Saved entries
Lemma frag_app P lo x Q mid y R hi : frag P lo x Q mid -> frag Q mid y R hi -> frag P lo (x ++ y) R hi.
Proof.
  intros [L1 P1 F1] [L2 P2 F2]. assert (HQ : forall s, s ∈ Q -> s ∈ P ++ fresh lo mid) by (intros s Hs; rewrite <- P1; apply elem_of_app; by right).
  constructor; [lia| |].
  - rewrite labels_app, <- app_assoc, P2, app_assoc, P1, <- app_assoc.
    rewrite (fresh_app lo mid hi) by done. done.
  - rewrite (fresh_app lo mid hi) by done. apply Forall_app. split; eapply List.Forall_impl; try eassumption;
      intros line; apply line_ok_mono; intros s; rewrite !elem_of_app; [tauto|].
    specialize (HQ s). rewrite elem_of_app in HQ. tauto.
Qed.

Lemma frag_nil P lo : frag P lo [] P lo.
Proof. constructor; [done| |constructor]. unfold fresh. by rewrite Nat.sub_diag, app_nil_r. Qed.

(** ** Generators *)

Definition wp {X} (m : M X) P st A (Phi : X -> list symbol -> cg -> abs -> Prop) : Prop :=
  state_ok A ->
  match m st with
  | Done x st' out => exists P' A', frag P (local_count st) out P' (local_count st') /\ runs nets out A A' /\ Phi x P' st' A'
  | Exit | Bug => False
  end.

Lemma wp_ret {X} (x : X) P st A Phi : Phi x P st A -> wp (mret x) P st A Phi.
Proof. intros HP Hok. exists P, A. split; [apply frag_nil|]. split; [apply runs_nil|done]. Qed.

_PROBLEM DESCRIPTION_
Without leaving anything out, output all of the data above exactly.

_EXERCISE ANSWER_
Lemma frag_app P lo x Q mid y R hi : frag P lo x Q mid -> frag Q mid y R hi -> frag P lo (x ++ y) R hi.
Proof.
  intros [L1 P1 F1] [L2 P2 F2]. assert (HQ : forall s, s ∈ Q -> s ∈ P ++ fresh lo mid) by (intros s Hs; rewrite <- P1; apply elem_of_app; by right).
  constructor; [lia| |].
  - rewrite labels_app, <- app_assoc, P2, app_assoc, P1, <- app_assoc.
    rewrite (fresh_app lo mid hi) by done. done.
  - rewrite (fresh_app lo mid hi) by done. apply Forall_app. split; eapply List.Forall_impl; try eassumption;
      intros line; apply line_ok_mono; intros s; rewrite !elem_of_app; [tauto|].
    specialize (HQ s). rewrite elem_of_app in HQ. tauto.
Qed.

Lemma frag_nil P lo : frag P lo [] P lo.
Proof. constructor; [done| |constructor]. unfold fresh. by rewrite Nat.sub_diag, app_nil_r. Qed.

(** ** Generators *)

Definition wp {X} (m : M X) P st A (Phi : X -> list symbol -> cg -> abs -> Prop) : Prop :=
  state_ok A ->
  match m st with
  | Done x st' out => exists P' A', frag P (local_count st) out P' (local_count st') /\ runs nets out A A' /\ Phi x P' st' A'
  | Exit | Bug => False
  end.

Lemma wp_ret {X} (x : X) P st A Phi : Phi x P st A -> wp (mret x) P st A Phi.
Proof. intros HP Hok. exists P, A. split; [apply frag_nil|]. split; [apply runs_nil|done]. Qed.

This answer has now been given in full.